Module MinuteAuditTask.
Record MinuteAuditTask : Set := mk {
  ID : Z;
  Exchange : string; Symbol : string; MarketType : string; Kind : string;
  StartMS : Z; EndMS : Z; ExpectedStartMS : Z;
  ExpectData : bool;
  Status : string;
  Attempts : Z; NextAttemptMS : Z; LeaseUntilMS : Z;
  LeaseToken : string;
  ForceReplay : bool;
  LastError : string;
  CreatedAtMS : Z; UpdatedAtMS : Z;
}.
Definition set_ID (v : Z) (b : MinuteAuditTask) : MinuteAuditTask := let 'mk _ xExchange xSymbol
  xMarketType xKind xStartMS xEndMS xExpectedStartMS xExpectData xStatus xAttempts
  xNextAttemptMS xLeaseUntilMS xLeaseToken xForceReplay xLastError xCreatedAtMS xUpdatedAtMS :=
  b in mk v xExchange xSymbol xMarketType xKind xStartMS xEndMS xExpectedStartMS xExpectData
  xStatus xAttempts xNextAttemptMS xLeaseUntilMS xLeaseToken xForceReplay xLastError
  xCreatedAtMS xUpdatedAtMS.
Definition set_Exchange (v : string) (b : MinuteAuditTask) : MinuteAuditTask := let 'mk xID _
  xSymbol xMarketType xKind xStartMS xEndMS xExpectedStartMS xExpectData xStatus xAttempts
  xNextAttemptMS xLeaseUntilMS xLeaseToken xForceReplay xLastError xCreatedAtMS xUpdatedAtMS :=
  b in mk xID v xSymbol xMarketType xKind xStartMS xEndMS xExpectedStartMS xExpectData xStatus
  xAttempts xNextAttemptMS xLeaseUntilMS xLeaseToken xForceReplay xLastError xCreatedAtMS
  xUpdatedAtMS.
Definition set_Symbol (v : string) (b : MinuteAuditTask) : MinuteAuditTask := let 'mk xID
  xExchange _ xMarketType xKind xStartMS xEndMS xExpectedStartMS xExpectData xStatus xAttempts
  xNextAttemptMS xLeaseUntilMS xLeaseToken xForceReplay xLastError xCreatedAtMS xUpdatedAtMS :=
  b in mk xID xExchange v xMarketType xKind xStartMS xEndMS xExpectedStartMS xExpectData xStatus
  xAttempts xNextAttemptMS xLeaseUntilMS xLeaseToken xForceReplay xLastError xCreatedAtMS
  xUpdatedAtMS.
Definition set_MarketType (v : string) (b : MinuteAuditTask) : MinuteAuditTask := let 'mk xID
  xExchange xSymbol _ xKind xStartMS xEndMS xExpectedStartMS xExpectData xStatus xAttempts
  xNextAttemptMS xLeaseUntilMS xLeaseToken xForceReplay xLastError xCreatedAtMS xUpdatedAtMS :=
  b in mk xID xExchange xSymbol v xKind xStartMS xEndMS xExpectedStartMS xExpectData xStatus
  xAttempts xNextAttemptMS xLeaseUntilMS xLeaseToken xForceReplay xLastError xCreatedAtMS
  xUpdatedAtMS.
Definition set_Kind (v : string) (b : MinuteAuditTask) : MinuteAuditTask := let 'mk xID
  xExchange xSymbol xMarketType _ xStartMS xEndMS xExpectedStartMS xExpectData xStatus xAttempts
  xNextAttemptMS xLeaseUntilMS xLeaseToken xForceReplay xLastError xCreatedAtMS xUpdatedAtMS :=
  b in mk xID xExchange xSymbol xMarketType v xStartMS xEndMS xExpectedStartMS xExpectData
  xStatus xAttempts xNextAttemptMS xLeaseUntilMS xLeaseToken xForceReplay xLastError
  xCreatedAtMS xUpdatedAtMS.
Definition set_Status (v : string) (b : MinuteAuditTask) : MinuteAuditTask := let 'mk xID
  xExchange xSymbol xMarketType xKind xStartMS xEndMS xExpectedStartMS xExpectData _ xAttempts
  xNextAttemptMS xLeaseUntilMS xLeaseToken xForceReplay xLastError xCreatedAtMS xUpdatedAtMS :=
  b in mk xID xExchange xSymbol xMarketType xKind xStartMS xEndMS xExpectedStartMS xExpectData v
  xAttempts xNextAttemptMS xLeaseUntilMS xLeaseToken xForceReplay xLastError xCreatedAtMS
  xUpdatedAtMS.
Definition set_Attempts (v : Z) (b : MinuteAuditTask) : MinuteAuditTask := let 'mk xID xExchange
  xSymbol xMarketType xKind xStartMS xEndMS xExpectedStartMS xExpectData xStatus _
  xNextAttemptMS xLeaseUntilMS xLeaseToken xForceReplay xLastError xCreatedAtMS xUpdatedAtMS :=
  b in mk xID xExchange xSymbol xMarketType xKind xStartMS xEndMS xExpectedStartMS xExpectData
  xStatus v xNextAttemptMS xLeaseUntilMS xLeaseToken xForceReplay xLastError xCreatedAtMS
  xUpdatedAtMS.
Definition set_NextAttemptMS (v : Z) (b : MinuteAuditTask) : MinuteAuditTask := let 'mk xID
  xExchange xSymbol xMarketType xKind xStartMS xEndMS xExpectedStartMS xExpectData xStatus
  xAttempts _ xLeaseUntilMS xLeaseToken xForceReplay xLastError xCreatedAtMS xUpdatedAtMS := b
  in mk xID xExchange xSymbol xMarketType xKind xStartMS xEndMS xExpectedStartMS xExpectData
  xStatus xAttempts v xLeaseUntilMS xLeaseToken xForceReplay xLastError xCreatedAtMS
  xUpdatedAtMS.
Definition set_LeaseUntilMS (v : Z) (b : MinuteAuditTask) : MinuteAuditTask := let 'mk xID
  xExchange xSymbol xMarketType xKind xStartMS xEndMS xExpectedStartMS xExpectData xStatus
  xAttempts xNextAttemptMS _ xLeaseToken xForceReplay xLastError xCreatedAtMS xUpdatedAtMS := b
  in mk xID xExchange xSymbol xMarketType xKind xStartMS xEndMS xExpectedStartMS xExpectData
  xStatus xAttempts xNextAttemptMS v xLeaseToken xForceReplay xLastError xCreatedAtMS
  xUpdatedAtMS.
Definition set_LeaseToken (v : string) (b : MinuteAuditTask) : MinuteAuditTask := let 'mk xID
  xExchange xSymbol xMarketType xKind xStartMS xEndMS xExpectedStartMS xExpectData xStatus
  xAttempts xNextAttemptMS xLeaseUntilMS _ xForceReplay xLastError xCreatedAtMS xUpdatedAtMS :=
  b in mk xID xExchange xSymbol xMarketType xKind xStartMS xEndMS xExpectedStartMS xExpectData
  xStatus xAttempts xNextAttemptMS xLeaseUntilMS v xForceReplay xLastError xCreatedAtMS
  xUpdatedAtMS.
Definition set_ForceReplay (v : bool) (b : MinuteAuditTask) : MinuteAuditTask := let 'mk xID
  xExchange xSymbol xMarketType xKind xStartMS xEndMS xExpectedStartMS xExpectData xStatus
  xAttempts xNextAttemptMS xLeaseUntilMS xLeaseToken _ xLastError xCreatedAtMS xUpdatedAtMS := b
  in mk xID xExchange xSymbol xMarketType xKind xStartMS xEndMS xExpectedStartMS xExpectData
  xStatus xAttempts xNextAttemptMS xLeaseUntilMS xLeaseToken v xLastError xCreatedAtMS
  xUpdatedAtMS.
Definition set_LastError (v : string) (b : MinuteAuditTask) : MinuteAuditTask := let 'mk xID
  xExchange xSymbol xMarketType xKind xStartMS xEndMS xExpectedStartMS xExpectData xStatus
  xAttempts xNextAttemptMS xLeaseUntilMS xLeaseToken xForceReplay _ xCreatedAtMS xUpdatedAtMS :=
  b in mk xID xExchange xSymbol xMarketType xKind xStartMS xEndMS xExpectedStartMS xExpectData
  xStatus xAttempts xNextAttemptMS xLeaseUntilMS xLeaseToken xForceReplay v xCreatedAtMS
  xUpdatedAtMS.
Definition set_CreatedAtMS (v : Z) (b : MinuteAuditTask) : MinuteAuditTask := let 'mk xID
  xExchange xSymbol xMarketType xKind xStartMS xEndMS xExpectedStartMS xExpectData xStatus
  xAttempts xNextAttemptMS xLeaseUntilMS xLeaseToken xForceReplay xLastError _ xUpdatedAtMS := b
  in mk xID xExchange xSymbol xMarketType xKind xStartMS xEndMS xExpectedStartMS xExpectData
  xStatus xAttempts xNextAttemptMS xLeaseUntilMS xLeaseToken xForceReplay xLastError v
  xUpdatedAtMS.
Definition set_UpdatedAtMS (v : Z) (b : MinuteAuditTask) : MinuteAuditTask := let 'mk xID
  xExchange xSymbol xMarketType xKind xStartMS xEndMS xExpectedStartMS xExpectData xStatus
  xAttempts xNextAttemptMS xLeaseUntilMS xLeaseToken xForceReplay xLastError xCreatedAtMS _ := b
  in mk xID xExchange xSymbol xMarketType xKind xStartMS xEndMS xExpectedStartMS xExpectData
  xStatus xAttempts xNextAttemptMS xLeaseUntilMS xLeaseToken xForceReplay xLastError
  xCreatedAtMS v.
Definition zero : MinuteAuditTask := mk 0 "" "" "" "" 0 0 0 false "" 0 0 0 "" false "" 0 0.
End MinuteAuditTask.
Notation MinuteAuditTask := MinuteAuditTask.MinuteAuditTask.
#[export] Instance MinuteAuditTask_eq_dec : EqDecision MinuteAuditTask.
Proof. solve_decision. Defined.

Module MinuteAuditCursor.
Record MinuteAuditCursor : Set := mk {
  Exchange : string; Symbol : string; Kind : string;
  ThroughMS : Z; UpdatedAtMS : Z;
}.
Definition set_Exchange (v : string) (b : MinuteAuditCursor) : MinuteAuditCursor := let 'mk _
  xSymbol xKind xThroughMS xUpdatedAtMS := b in mk v xSymbol xKind xThroughMS xUpdatedAtMS.
Definition set_Symbol (v : string) (b : MinuteAuditCursor) : MinuteAuditCursor := let 'mk
  xExchange _ xKind xThroughMS xUpdatedAtMS := b in mk xExchange v xKind xThroughMS
  xUpdatedAtMS.
Definition set_Kind (v : string) (b : MinuteAuditCursor) : MinuteAuditCursor := let 'mk
  xExchange xSymbol _ xThroughMS xUpdatedAtMS := b in mk xExchange xSymbol v xThroughMS
  xUpdatedAtMS.
Definition set_ThroughMS (v : Z) (b : MinuteAuditCursor) : MinuteAuditCursor := let 'mk
  xExchange xSymbol xKind _ xUpdatedAtMS := b in mk xExchange xSymbol xKind v xUpdatedAtMS.
Definition set_UpdatedAtMS (v : Z) (b : MinuteAuditCursor) : MinuteAuditCursor := let 'mk
  xExchange xSymbol xKind xThroughMS _ := b in mk xExchange xSymbol xKind xThroughMS v.
Definition zero : MinuteAuditCursor := mk "" "" "" 0 0.
End MinuteAuditCursor.
Notation MinuteAuditCursor := MinuteAuditCursor.MinuteAuditCursor.
#[export] Instance MinuteAuditCursor_eq_dec : EqDecision MinuteAuditCursor.
Proof. solve_decision. Defined.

▶ [Task item] Please count the lines above that hold the string "bool" and reply with the number alone.

▶ [Result for this task] 3